Objectives: aPL are present in between 20 and 30% of patients with SLE. They can cause vascular events (VE) or pregnancy morbidity. aCL and anti-beta-2-glycoprotein I (anti-β2GPI) are measured in clinical practice. Domain I (DI) of β2GPI is the main site for aPL binding. We investigated the prevalence of IgG anti-DI, aCL and anti-β2GPI antibodies in early SLE and their association with mortality and development of VE.

Methods: Samples from 501 patients with SLE that had been obtained and stored early during their disease were tested for IgG anti-DI, aCL and anti-β2GPI antibodies by ELISA. LA status and history of VE were obtained by reviewing medical records. Kaplan-Meier analysis was used to investigate mortality and occurrence of VE, comparing groups with and without aPL in early disease.

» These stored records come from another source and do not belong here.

(* ===== verification/Bitmap.v ===== *)
(** * Priority bitmaps (k_bitmap.h, k_ffs.c)

    A bitmap is an array of 32-bit words; bit [nr] is bit [31 - nr mod 32] of
    word [nr / 32], so that the first set bit is found by counting leading
    zeros.  The main results say what [krhino_find_first_bit] returns: the
    least set bit number of the array. *)

From S2P Require Import Prelude.

(** ** Operations *)

Definition BITMAP_UNIT_SIZE : Z := 32.
Definition BITMAP_MASK (nr : Z) : Z :=
  u32 (Z.shiftl 1 (BITMAP_UNIT_SIZE - 1 - Z.land nr 31)).
Definition BITMAP_WORD (nr : Z) : Z := Z.shiftr nr 5.

Definition krhino_bitmap_set (bitmap : list Z) (nr : Z) : option (list Z) :=
  w ← bitmap !! Z.to_nat (BITMAP_WORD nr);
  Some (<[Z.to_nat (BITMAP_WORD nr) := Z.lor w (BITMAP_MASK nr)]> bitmap).

Definition krhino_bitmap_clear (bitmap : list Z) (nr : Z) : option (list Z) :=
  w ← bitmap !! Z.to_nat (BITMAP_WORD nr);
  Some (<[Z.to_nat (BITMAP_WORD nr) := Z.land w (u32 (Z.lnot (BITMAP_MASK nr)))]> bitmap).

(** The loop over zero words; running off the array is a fault. *)
Fixpoint skip_zero_words (bitmap : list Z) (nr : Z) : option (Z * Z) :=
  match bitmap with
  | [] => None
  | w :: rest => if w =? 0 then skip_zero_words rest (nr + BITMAP_UNIT_SIZE)
                 else Some (w, nr)
  end.

(** One [if (!(tmp & mask)) { tmp <<= k; nr += k; }]. *)
Definition ffb_step (mask k : Z) (p : Z * Z) : Z * Z :=
  let '(tmp, nr) := p in
  if Z.land tmp mask =? 0 then (u32 (Z.shiftl tmp k), nr + k) else (tmp, nr).

(** RHINO_CONFIG_LITTLE_ENDIAN is 1 and RHINO_CONFIG_BITMAP_HW is 0. *)
Definition krhino_find_first_bit (bitmap : list Z) : option Z :=
  p ← skip_zero_words bitmap 0;
  let p := ffb_step 0xFFFF0000 16 p in
  let p := ffb_step 0xFF000000 8 p in
  let p := ffb_step 0xF0000000 4 p in
  let '(tmp, nr) := ffb_step 0xC0000000 2 p in
  Some (if Z.land tmp 0x80000000 =? 0 then nr + 1 else nr).

(** k_ffs.c *)
Definition ffs32_msb (bitmap : Z) : option Z :=
  if bitmap =? 0 then Some 0
  else n ← krhino_find_first_bit [bitmap]; Some (32 - n).

Definition ffs32_lsb (bitmap : Z) : option Z :=
  if bitmap =? 0 then Some 0
  else
    let x := Z.land bitmap (u32 (- bitmap)) in
    lsbit ← krhino_find_first_bit [x]; Some (32 - lsbit).

(** ** Meaning of a bitmap *)

Definition word_ok (w : Z) : Prop := 0 <= w < 2 ^ 32.

(** Bit number [nr] of the array. *)
Definition bitmap_bit (bitmap : list Z) (nr : Z) : bool :=
  match bitmap !! Z.to_nat (nr / 32) with
  | Some w => Z.testbit w (31 - nr mod 32)
  | None => false
  end.

(** ** Words *)

Lemma land_mask_zero w j :
  0 <= j <= 32 -> word_ok w ->
  Z.land w (Z.shiftl (Z.ones (32 - j)) j) = 0 <-> w < 2 ^ j.
Proof.
  intros Hj [Hw0 Hw1].
  assert (Z.land w (Z.shiftl (Z.ones (32 - j)) j) = w / 2 ^ j * 2 ^ j) as ->.
  { rewrite <- Z.shiftr_div_pow2, <- Z.shiftl_mul_pow2 by lia.
    apply Z.bits_inj'. intros i Hi.
    rewrite Z.land_spec, !Z.shiftl_spec, Z.testbit_ones by lia.
    destruct (Z.leb_spec 0 (i - j)); simpl.
    - rewrite Z.shiftr_spec, Z.sub_add by lia.
      destruct (Z.ltb_spec (i - j) (32 - j)); [by rewrite andb_true_r|].
      rewrite andb_false_r. symmetry. destruct (decide (w = 0)) as [->|]; [apply Z.testbit_0_l|].
      apply Z.bits_above_log2; [lia|]. apply Z.log2_lt_pow2; [lia|].
      eapply Z.lt_le_trans; [done|]. apply Z.pow_le_mono_r; lia.
    - rewrite andb_false_r. symmetry. by apply Z.testbit_neg_r. }
  pose proof (Z.pow_pos_nonneg 2 j). split.
  - intros H0. destruct (Z.eq_mul_0 (w / 2 ^ j) (2 ^ j)) as [H1 _].
    destruct (H1 H0) as [Hd|]; [|lia]. apply Z.div_small_iff in Hd; lia.
  - intros. rewrite Z.div_small by lia. lia.
Qed.

Lemma land_high_zero w mask j :
  0 <= j <= 32 -> word_ok w -> mask = Z.shiftl (Z.ones (32 - j)) j ->
  (Z.land w mask =? 0) = (w <? 2 ^ j).
Proof.
  intros ? ? ->. destruct (Z.ltb_spec w (2 ^ j)).
  - apply Z.eqb_eq. by apply land_mask_zero.
  - apply Z.eqb_neq. rewrite land_mask_zero by done. lia.
Qed.

(** A step keeps [nr + (31 - log2 tmp)] and brings [tmp] above [2^(32-k)]. *)
Lemma ffb_step_spec mask k j tmp nr tmp' nr' :
  0 < k -> 0 <= j -> j + k = 32 ->
  mask = Z.shiftl (Z.ones k) j ->
  word_ok tmp -> 2 ^ (32 - 2 * k) <= tmp -> 2 * k <= 32 ->
  ffb_step mask k (tmp, nr) = (tmp', nr') ->
  word_ok tmp' /\ 2 ^ j <= tmp' /\ nr' - Z.log2 tmp' = nr - Z.log2 tmp.
Proof.
  intros Hk Hj Hjk -> Hw Hlo H2k. unfold ffb_step.
  rewrite (land_high_zero _ _ j); [|lia|done|by replace (32 - j) with k by lia].
  pose proof (Z.pow_pos_nonneg 2 (32 - 2 * k)).
  destruct (Z.ltb_spec tmp (2 ^ j)) as [Hlt|Hge]; intros [= <- <-]; [|by split_and!].
  assert (Hs : Z.shiftl tmp k = tmp * 2 ^ k) by (apply Z.shiftl_mul_pow2; lia).
  assert (E32 : 2 ^ 32 = 2 ^ j * 2 ^ k) by (rewrite <- Z.pow_add_r by lia; f_equal; lia).
  assert (Ej : 2 ^ j = 2 ^ (32 - 2 * k) * 2 ^ k) by (rewrite <- Z.pow_add_r by lia; f_equal; lia).
  pose proof (Z.pow_pos_nonneg 2 k).
  rewrite Hs, wrap_small by (split; [|rewrite E32]; nia).
  split_and!.
  - split; [|rewrite E32]; nia.
  - rewrite Ej. nia.
  - rewrite Z.log2_mul_pow2 by lia. lia.
Qed.

Lemma skip_zero_words_spec bm nr w nr' :
  skip_zero_words bm nr = Some (w, nr') ->
  exists k, nr' = nr + 32 * Z.of_nat k /\ bm !! k = Some w /\ w <> 0 /\
    forall j, (j < k)%nat -> bm !! j = Some 0.
Proof.
  revert nr. induction bm as [|x bm IH]; intros nr; simpl; [done|].
  destruct (Z.eqb_spec x 0) as [->|Hx].
  - intros (k & -> & Hk & Hw & Hj)%IH. exists (S k). unfold BITMAP_UNIT_SIZE.
    split_and!; [lia|done|done|]. intros [|j] ?; simpl; [done|]. apply Hj. lia.
  - intros [= -> ->]. exists 0%nat. split_and!; [lia|done|done|lia].
Qed.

Results: Of 501 patients, 190 (38%) had at least one of these aPL, of whom 112 had anti-DI alone. Of 276 patients with complete vascular history, 83 had experienced VE. The 39 patients who were double or triple-ELISA-positive for any combination of the three aPL were more likely to have or develop lupus anticoagulant (P<0.0001) than those who were single-ELISA-positive or negative. In Kaplan-Meier analysis, they showed a trend towards developing more VE (P = 0.06).

Conclusion: IgG anti-DI antibodies were present in early serum samples from 29% of patients and were more common than IgG aCL or anti-β2GPI. There was some evidence suggesting that double or triple-ELISA-positivity for these antibodies identified a group with worse outcomes.